Your instructions
Reproduce the first line of the entries that follow and each later line, word for word, ending with the one containing "runs_step. apply runs_on_fab. intros success".
[Listed records]
(** Time passed: no request was issued and no event was read. *)
Definition waited s s' : Prop := evolves [] [] s s' /\ calm s s' /\ outstanding (ents s') = outstanding (ents s).
Lemma waited_refl s : waited s s.
Proof. split; [apply evolves_refl|]. split; [apply calm_refl|done]. Qed.
Lemma waited_trans s1 s2 s3 : waited s1 s2 -> waited s2 s3 -> waited s1 s3.
Proof. intros (E1 & C1 & O1) (E2 & C2 & O2). split; [by eapply evolves_nil|]. split; [by eapply calm_trans|congruence]. Qed.
Lemma waited_same s s' : evolves [] [] s s' -> fab s' = fab s -> waited s s'.
Proof. intros He Ef. split; [done|]. split; [by apply calm_fab|by rewrite Ef]. Qed.
Lemma waited_advance b c p g out s f' : mid b c p g out s -> advance (ents s) (entries f') -> polled (fab s) f' ->
  mid b c p g out (set_fab f' s) /\ waited s (set_fab f' s).
Proof.
  intros Hm Ha Hp. destruct (advance_step _ _ _ _ _ _ _ Hm Ha) as [Hm' He]. split; [done|].
  split; [by eapply evolves_sub; [|exact He]; intros ? ?%elem_of_nil|]. split; [done|]. simpl. by apply advance_outstanding.
Qed.

Lemma not_all_done put l : (completed put l < submitted put l)%nat -> ~ all_done l.
Proof.
  intros Hlt Hd. assert (completed put l = submitted put l); [|lia]. unfold completed, submitted. apply countb_ext.
  intros e He. by rewrite (Hd e He), andb_true_r.
Qed.

Lemma poll_loop_spec n put limit count c s : mid true c 0 0 [] s -> countable s -> (work (fab s) < n)%nat ->
  runs (poll_loop n put limit count) s (fun r s' => waited s s' /\
    if (r : bool) then mid false c 0 0 [] s' /\ class_done put s' else mid true c 0 0 [] s').
Proof.
  revert count s. induction n as [|n IH]; intros count s Hm Hs Hn; [lia|]. cbn [poll_loop].
  destruct ((count <? limit) || (limit <? 0)); [|runs_step; split; [apply waited_refl|done]].
  runs_step. apply runs_on_fab. intros success f1 E1. destruct (law_cntr_read _ _ _ _ E1) as ([Hp1 Hpr] & Ha1 & Hsucc).
  destruct (waited_advance _ _ _ _ _ _ _ Hm Ha1 Hp1) as [Hm1 Hw1]. set (s1 := set_fab f1 s) in *.
  runs_step. apply runs_on_fab. intros fail f2 E2. destruct (law_cntr_readerr _ _ _ _ E2) as (Hp2 & Ha2).
  destruct (waited_advance _ _ _ _ _ _ _ Hm1 Ha2 Hp2) as [Hm2 Hw2]. set (s2 := set_fab f2 s1) in *.
  assert (submitted put (ents s2) = submitted put (ents s)) as Esub.
  { simpl. rewrite (advance_submitted _ _ _ Ha2). by rewrite (advance_submitted _ _ _ Ha1). }
  assert (countable s2) as Hs2 by (eapply evolves_countable; [exact (proj1 Hw2)|]; eapply evolves_countable; [exact (proj1 Hw1)|done]).
  runs_step. eapply runs_cntr; [exact Hm2|done|]. rewrite Esub.
  eapply runs_then; [by apply (runs_probe _ _ _ _ _ _ Hm2)|]. intros _ s3 (Hm3 & He3 & Hc3 & Ha3).
  assert (waited s2 s3) as Hw3 by (split; [done|]; split; [done|by apply advance_outstanding]).
  assert (waited s s3) as Hw by (eapply waited_trans; [exact Hw1|]; by eapply waited_trans).
  destruct (Z.eqb_spec fail 0) as [->|Hfail]; [|rewrite andb_false_r; left; by eapply err_cntr_readerr].
  rewrite andb_true_r. destruct (Z.ltb_spec success (Z.of_nat (submitted put (ents s)))) as [Hlt|Hge].
  - assert (work f1 < work (fab s))%nat as Hwork by (apply Hpr, (not_all_done put); lia).
    eapply runs_then; [by eapply runs_unlock|]. intros _ s4 (Hm4 & He4 & Ef4 & _).
    eapply runs_then; [by eapply runs_lock|]. intros _ s5 (Hm5 & He5 & Ef5 & _).
    assert (waited s3 s5) as Hw5 by (eapply waited_trans; by apply waited_same).
    eapply runs_mono; [apply (IH _ s5 Hm5)|].
    + eapply evolves_countable; [exact (proj1 Hw5)|]. eapply evolves_countable; [exact (proj1 Hw3)|done].
    + rewrite Ef5, Ef4. destruct Hw2 as (_ & Hc2 & _). unfold calm in *. simpl in *. lia.
    + intros r s6 [Hw6 Hr]. split; [|done]. eapply waited_trans; [exact Hw|]. by eapply waited_trans.
  - cbn [negb Z.eqb]. eapply runs_then; [by eapply runs_unlock|]. intros _ s4 (Hm4 & He4 & Ef4 & _). runs_step.
    split; [eapply waited_trans; [exact Hw|by apply waited_same]|]. split; [done|].
    assert (class_done put s1) as Hd1.
    { intros e He Hp. simpl in He. refine (completed_all put (entries f1) _ e He Hp).
      pose proof (completed_submitted put (entries f1)). rewrite (advance_submitted _ _ _ Ha1) in *. lia. }
    eapply class_done_evolves; [|exact He4]. eapply class_done_evolves; [|exact He3]. by eapply class_done_evolves; [|exact (proj1 Hw2)].
Qed.
(** Assignments to the static variables. *)
Definition set_conn {P} (r : reader) (io : list read_result) (s : pmi P) : pmi P :=
  Pmi (p_fd s) (p_size s) (p_rank s) (p_initialized s) (p_kvsname_max s) (p_keylen_max s) (p_vallen_max s)
      (p_debug s) (p_spawned s) (cached_singinit_inuse s) (cached_singinit_key s) (cached_singinit_val s)
      (singinit_kvsname s) (firstcall s) r io (p_tab s) (p_manager s).
Definition set_manager {P} (io : list read_result) (p : P) (s : pmi P) : pmi P :=
  Pmi (p_fd s) (p_size s) (p_rank s) (p_initialized s) (p_kvsname_max s) (p_keylen_max s) (p_vallen_max s)
      (p_debug s) (p_spawned s) (cached_singinit_inuse s) (cached_singinit_key s) (cached_singinit_val s)
      (singinit_kvsname s) (firstcall s) (p_reader s) io (p_tab s) p.
Definition set_tab {P} (t : keyvals) (s : pmi P) : pmi P :=
  Pmi (p_fd s) (p_size s) (p_rank s) (p_initialized s) (p_kvsname_max s) (p_keylen_max s) (p_vallen_max s)
      (p_debug s) (p_spawned s) (cached_singinit_inuse s) (cached_singinit_key s) (cached_singinit_val s)
      (singinit_kvsname s) (firstcall s) (p_reader s) (p_io s) t (p_manager s).
Definition set_fd {P} (fd : Z) (s : pmi P) : pmi P :=
  Pmi fd (p_size s) (p_rank s) (p_initialized s) (p_kvsname_max s) (p_keylen_max s) (p_vallen_max s)
      (p_debug s) (p_spawned s) (cached_singinit_inuse s) (cached_singinit_key s) (cached_singinit_val s)
      (singinit_kvsname s) (firstcall s) (p_reader s) (p_io s) (p_tab s) (p_manager s).
Definition set_initialized {P} (i : PMIState) (s : pmi P) : pmi P :=
  Pmi (p_fd s) (p_size s) (p_rank s) i (p_kvsname_max s) (p_keylen_max s) (p_vallen_max s)
      (p_debug s) (p_spawned s) (cached_singinit_inuse s) (cached_singinit_key s) (cached_singinit_val s)
      (singinit_kvsname s) (firstcall s) (p_reader s) (p_io s) (p_tab s) (p_manager s).
Definition set_job {P} (size rank debug : Z) (s : pmi P) : pmi P :=
  Pmi (p_fd s) size rank (p_initialized s) (p_kvsname_max s) (p_keylen_max s) (p_vallen_max s)
      debug (p_spawned s) (cached_singinit_inuse s) (cached_singinit_key s) (cached_singinit_val s)
      (singinit_kvsname s) (firstcall s) (p_reader s) (p_io s) (p_tab s) (p_manager s).
Definition set_maxes {P} (kvsname keylen vallen : Z) (s : pmi P) : pmi P :=
  Pmi (p_fd s) (p_size s) (p_rank s) (p_initialized s) kvsname keylen vallen
      (p_debug s) (p_spawned s) (cached_singinit_inuse s) (cached_singinit_key s) (cached_singinit_val s)
      (singinit_kvsname s) (firstcall s) (p_reader s) (p_io s) (p_tab s) (p_manager s).
Definition set_spawned {P} (b : Z) (s : pmi P) : pmi P :=
  Pmi (p_fd s) (p_size s) (p_rank s) (p_initialized s) (p_kvsname_max s) (p_keylen_max s) (p_vallen_max s)
      (p_debug s) b (cached_singinit_inuse s) (cached_singinit_key s) (cached_singinit_val s)
      (singinit_kvsname s) (firstcall s) (p_reader s) (p_io s) (p_tab s) (p_manager s).
Definition set_cached {P} (inuse : bool) (key val : list Z) (s : pmi P) : pmi P :=
  Pmi (p_fd s) (p_size s) (p_rank s) (p_initialized s) (p_kvsname_max s) (p_keylen_max s) (p_vallen_max s)
      (p_debug s) (p_spawned s) inuse key val
      (singinit_kvsname s) (firstcall s) (p_reader s) (p_io s) (p_tab s) (p_manager s).
Definition set_singinit {P} (kvsname : list Z) (first : bool) (s : pmi P) : pmi P :=
  Pmi (p_fd s) (p_size s) (p_rank s) (p_initialized s) (p_kvsname_max s) (p_keylen_max s) (p_vallen_max s)
      (p_debug s) (p_spawned s) (cached_singinit_inuse s) (cached_singinit_key s) (cached_singinit_val s)
      kvsname first (p_reader s) (p_io s) (p_tab s) (p_manager s).
Lemma encode_decode_roundtrip_witness :
  shmem_runtime_util_encode [222; 173; 0] 7 = Some [101; 100; 100; 97; 48; 48; 0] /\
  exists s, shmem_runtime_util_encode [222; 173; 0] 7 = Some (s ++ [0]) /\
    no_nul s /\ length s = 6%nat /\ shmem_runtime_util_decode s 3 = Some [222; 173; 0].
Proof.
  split; [reflexivity|].
  apply (encode_decode_roundtrip [222; 173; 0] 7); [repeat constructor; unfold is_byte; lia|simpl; lia].
Defined.

(** ** Publishing and scanning the names *)

Lemma length_le_bytes n v : length (le_bytes n v) = n.
Proof. revert v. induction n; intros v; simpl; auto. Qed.

Lemma le_bytes_bytes n v : Forall is_byte (le_bytes n v).
Proof.
  revert v. induction n; intros v; simpl; constructor; [|done].
  unfold is_byte. pose proof (Z.mod_pos_bound v 256). lia.
Qed.

Lemma le_value_bytes n v : 0 <= v < 256 ^ Z.of_nat n -> le_value (le_bytes n v) = v.
Proof.
  revert v. induction n as [|n IH]; intros v Hv; simpl; [change (256 ^ Z.of_nat 0) with 1 in Hv; lia|].
  rewrite Nat2Z.inj_succ, Z.pow_succ_r in Hv by lia. rewrite IH.
  - pose proof (Z.div_mod v 256). lia.
  - split; [apply Z.div_pos; lia|apply Z.div_lt_upper_bound; lia].
Qed.

Section names.
Context {S : Type} {R : Runtime S} {K : RuntimeKvs S}.
Context (MAX_HOSTNAME_LEN : Z).
Context (Hmax : 0 <= MAX_HOSTNAME_LEN < 2 ^ 63).
Implicit Types (s : S) (name : list Z).

(** The name of PE [pe] is published: both of its keys are visible. *)
Definition published s (pe : Z) name : Prop :=
  rt_visible s pe (chars "hostname_len") (le_bytes 8 (zlen name)) /\ rt_visible s pe (chars "hostname") name.

Lemma hostname_fits name : zlen name <= MAX_HOSTNAME_LEN -> hostname MAX_HOSTNAME_LEN (0, name) = name.
Proof. intros H. unfold hostname. apply take_ge. unfold zlen in H. simpl. lia. Qed.

Lemma put_hostname_spec s name : zlen name <= MAX_HOSTNAME_LEN ->
  rt_room s (chars "hostname_len") (le_bytes 8 (zlen name)) -> rt_room s (chars "hostname") name ->
  exists s', shmem_runtime_util_put_hostname MAX_HOSTNAME_LEN (0, name) s = Some (0, s') /\
    rt_same s s' /\ published s' (rt_me s) name.
Proof.
  intros Hlen Hr1 Hr2. unfold shmem_runtime_util_put_hostname. rewrite hostname_fits by done. cbn [fst negb Z.eqb].
  destruct (rt_put_spec _ _ _ Hr1) as (s1 & E1 & M1 & V1 & _ & R1). run_step E1. cbn [negb Z.eqb].
  destruct (rt_put_spec s1 (chars "hostname") name) as (s2 & E2 & M2 & V2 & P2 & _); [by apply R1|]. run_step E2.
  exists s2. split; [done|]. split; [by etransitivity|]. rewrite (rt_same_me _ _ M1) in V2, P2. split; [|done].
  apply P2; [done|]. intros [=].
Qed.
[/Listed records]
Output of the exercise
(** Time passed: no request was issued and no event was read. *)
Definition waited s s' : Prop := evolves [] [] s s' /\ calm s s' /\ outstanding (ents s') = outstanding (ents s).
Lemma waited_refl s : waited s s.
Proof. split; [apply evolves_refl|]. split; [apply calm_refl|done]. Qed.
Lemma waited_trans s1 s2 s3 : waited s1 s2 -> waited s2 s3 -> waited s1 s3.
Proof. intros (E1 & C1 & O1) (E2 & C2 & O2). split; [by eapply evolves_nil|]. split; [by eapply calm_trans|congruence]. Qed.
Lemma waited_same s s' : evolves [] [] s s' -> fab s' = fab s -> waited s s'.
Proof. intros He Ef. split; [done|]. split; [by apply calm_fab|by rewrite Ef]. Qed.
Lemma waited_advance b c p g out s f' : mid b c p g out s -> advance (ents s) (entries f') -> polled (fab s) f' ->
  mid b c p g out (set_fab f' s) /\ waited s (set_fab f' s).
Proof.
  intros Hm Ha Hp. destruct (advance_step _ _ _ _ _ _ _ Hm Ha) as [Hm' He]. split; [done|].
  split; [by eapply evolves_sub; [|exact He]; intros ? ?%elem_of_nil|]. split; [done|]. simpl. by apply advance_outstanding.
Qed.

Lemma not_all_done put l : (completed put l < submitted put l)%nat -> ~ all_done l.
Proof.
  intros Hlt Hd. assert (completed put l = submitted put l); [|lia]. unfold completed, submitted. apply countb_ext.
  intros e He. by rewrite (Hd e He), andb_true_r.
Qed.

Lemma poll_loop_spec n put limit count c s : mid true c 0 0 [] s -> countable s -> (work (fab s) < n)%nat ->
  runs (poll_loop n put limit count) s (fun r s' => waited s s' /\
    if (r : bool) then mid false c 0 0 [] s' /\ class_done put s' else mid true c 0 0 [] s').
Proof.
  revert count s. induction n as [|n IH]; intros count s Hm Hs Hn; [lia|]. cbn [poll_loop].
  destruct ((count <? limit) || (limit <? 0)); [|runs_step; split; [apply waited_refl|done]].
  runs_step. apply runs_on_fab. intros success f1 E1. destruct (law_cntr_read _ _ _ _ E1) as ([Hp1 Hpr] & Ha1 & Hsucc).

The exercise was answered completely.